The fall of Detroit is the fall of America in microcosm, and the dilapidated nature of the city may or may not portend what’s in store for the country if we don’t find a way to solve our economic woes. Vast swaths of the once-thriving metropolis are depopulated and wasting away. Crime, drugs, and joblessness run rampant. This documentary surveys the rows of crumbling, empty houses, and it looks like a post-apocalyptic piece. We see members of the community talk about what might be done to resuscitate the city, but it’s clear that this is the wrong conversation. If Detroit is to be saved, then it will take a resurrection, because this place isn’t dying – it’s dead.

But there are still many people living in this corpse, and they are what Detropia is interested in. Directors Rachel Grady and Heidi Ewing received wide acclaim for 2006′s Jesus Camp, and once again, they’ve put together a vivid, personal portrait of a vitally urgent American issue. They’ve also assembled a great array of interesting people. There’s a yuppie artist couple who have moved in for the low property costs, a history teacher with some unusual perspectives on how we came to the place we are at today, a bar owner, a union worker, and many more. We see the Mayor and his advisers struggling to come up with ideas to jump-start industry and growth. We sit in on town hall meetings and parties and trips into empty buildings. The film travels all over Detroit in search of a possibly nonexistent answer to a futile question: what can be done?

The problem is that most of these people are still stuck in an old mindset. They still view themselves through the lens of the American dreamer. Success is just around the corner, all that must be done is work for it. But that’s not a reality for them. Really, it’s never been a reality for most people. We’re more bound by our circumstances than we care to acknowledge, even in America. But living on that lie is what brought us to this economic ruin in the first place. In many ways, this movie is an examination of sustained self-delusion.

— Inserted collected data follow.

(** Up to a [stop] that is not escaped, and what is behind it. *)
Fixpoint read_to (stop : ascii) (s : string) : string * option string :=
  match s with
  | EmptyString => ("", None)
  | String c rest =>
    if Ascii.eqb c stop then ("", Some rest)
    else if Ascii.eqb c backslash then
      match rest with
      | String d rest => let '(v, r) := read_to stop rest in (String (unescape d) v, r)
      | EmptyString => ("", None)
      end
    else let '(v, r) := read_to stop rest in (String c v, r)
  end.

Fixpoint read_fields (n : nat) (s : string) : option (list string * string) :=
  match n with
  | O => Some ([], s)
  | S n =>
    match read_to "|" s with
    | (v, Some rest) => match read_fields n rest with Some (l, r) => Some (v :: l, r) | None => None end
    | (_, None) => None
    end
  end.

(** A value ends where the key before the next [=] begins: at the last space. *)
Fixpoint read_values (fuel : nat) (key s : string) : list (string * string) :=
  match fuel with
  | O => []
  | S fuel =>
    match read_to "=" s with
    | (v, None) => [(key, v)]
    | (v, Some rest) =>
      match LastIndexByte v " " with
      | Some i => (key, stake i v) :: read_values fuel (sdrop (S i) v) rest
      | None => []
      end
    end
  end.
Definition read_pairs (s : string) : list (string * string) :=
  match read_to "=" s with (key, Some rest) => read_values (S (String.length s)) key rest | (_, None) => [] end.

Definition Reading : Type := option (list string * list (string * string)).
Definition read_cef (payload : string) : Reading :=
  match read_fields 7 payload with Some (l, rest) => Some (l, read_pairs rest) | None => None end.

(** The frames of a stream that are there as a whole. *)
Fixpoint read_frames (fuel : nat) (s : string) : list string :=
  match fuel with
  | O => []
  | S fuel =>
    match IndexByte s " " with
    | None => []
    | Some i =>
      match Atoi (stake i s) with
      | None => []
      | Some size =>
        let rest := sdrop (S i) s in
        if slen rest <? size then [] else stake (Z.to_nat size) rest :: read_frames fuel (sdrop (Z.to_nat size) rest)
      end
    end
  end.
Definition collect (stream : string) : list Reading := map read_cef (read_frames (String.length stream) stream).
Set Default Proof Using "Type".

Variable matches : Rule -> bool.
Variable env : Expr -> Py PyObj.
Variable validate_value : PyVal -> option PyVal.

Abbreviation loop_body := (room.loop_body matches env validate_value).
Abbreviation while_loop := (room.while_loop matches env validate_value).
Abbreviation classify := (room.classify matches validate_value).
Abbreviation path_ok :=
  (fun p : RulePath =>
     path_rules p <> [] /\ Forall (fun r => matches r = true) (path_rules p)).

Lemma insert_paths_ok (ps : list RulePath) (i : nat) (path_prefix : RulePath)
    (rules : list Rule) :
  Forall path_ok ps ->
  Forall (fun r => matches r = true) (path_rules path_prefix) ->
  Forall (fun r => matches r = true) rules ->
  Forall path_ok (insert_paths ps i path_prefix rules).
Proof.
  intros Hps Hprefix Hrules. rewrite insert_paths_closed.
  apply Forall_app. split; [apply Forall_take; exact Hps|].
  apply Forall_app. split; [|apply Forall_drop; exact Hps].
  apply Forall_forall. intros p Hp.
  apply list_elem_of_In, in_map_iff in Hp as (r & <- & Hr).
  simpl. split.
  - intros Hnil. apply app_eq_nil in Hnil as [_ Hnil]. discriminate.
  - apply Forall_app. split; [exact Hprefix|].
    apply Forall_cons. split; [|constructor].
    rewrite Forall_forall in Hrules. apply Hrules, list_elem_of_In. exact Hr.
Qed.

Lemma get_matching_rules_match (sched : Schedule) :
  Forall (fun r => matches r = true) (get_matching_rules matches sched).
Proof.
  apply Forall_forall. intros r Hr.
  apply list_elem_of_In, filter_In in Hr as [_ Hr]. exact Hr.
Qed.

(** *** The scan keeps the store consistent *)

Lemma scan_store (rules : list Rule) (st : Run) :
  cache_ok st ->
  cache_ok (snd (scan env rules st)) /\
  (exists ext, heap (snd (scan env rules st)) = heap st ++ ext) /\
  (forall a, fst (scan env rules st) = Ok (Some (Obj a)) ->
             a < length (heap (snd (scan env rules st)))).
Proof.
  revert st. induction rules as [|rule rules IH]; intros st Hc; simpl.
  - split; [exact Hc|]. split; [exists []; symmetry; apply app_nil_r|].
    intros a [=].
  - destruct (rule_expr rule) as [e|].
    + destruct (expr_cache st !! e) as [c|] eqn:Hlook; simpl.
      * split; [exact Hc|]. split; [exists []; symmetry; apply app_nil_r|].
        intros a [= ->]. apply (Hc e a Hlook).
      * destruct (eval_expr_cases env e st)
          as [(r & Hr & ->)|[(err & Herr & Hex & ->)|(err & Herr & Hex & ->)]];
          simpl.
        -- split; [|split].
           ++ intros e' a. simpl. rewrite length_app. simpl.
              destruct (decide (e = e')) as [->|Hne].
              ** rewrite lookup_insert_eq. intros [= <-]. lia.
              ** rewrite lookup_insert_ne by exact Hne. intros H.
                 apply Hc in H. lia.
           ++ exists [r]. reflexivity.
           ++ intros a [= <-]. rewrite length_app. simpl. lia.
        -- split; [|split].
           ++ intros e' a. simpl.
              destruct (decide (e = e')) as [->|Hne].
              ** rewrite lookup_insert_eq. intros [=].
              ** rewrite lookup_insert_ne by exact Hne. apply Hc.
           ++ exists []. symmetry. apply app_nil_r.
           ++ intros a [=].
        -- split; [|split].
           ++ intros e' a H. apply (Hc e' a H).
           ++ exists []. symmetry. apply app_nil_r.
           ++ intros a [=].
    + destruct (is_None (rule_value rule)); simpl.
      * apply IH. exact Hc.
      * split; [|split].
        -- intros e a H. simpl in *. rewrite length_app. simpl.
           apply Hc in H. lia.
        -- exists [Result (rule_value rule)]. reflexivity.
        -- intros a [= <-]. rewrite length_app. simpl. lia.
Qed.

Despite all that, it’s not really a downer at all. Wherever there are people, there is a full spectrum of experience, not just hopelessness and confusion but love and laughter and joy. Even as they flounder, the characters in this movie are still making the best of what they have, and managing to get by. They embody a different kind of American ideal, one that’s a lot less glamorous, but which is still comforting to see in action. For lack of a better answer as to what can be done to save Detroit, and what can be done to stop the rest of the US from hitting its lows, the best message that Detropia has to offer is that, for better or worse, America will still be America, no matter how bad things may get. And that makes it an oddly inspirational film.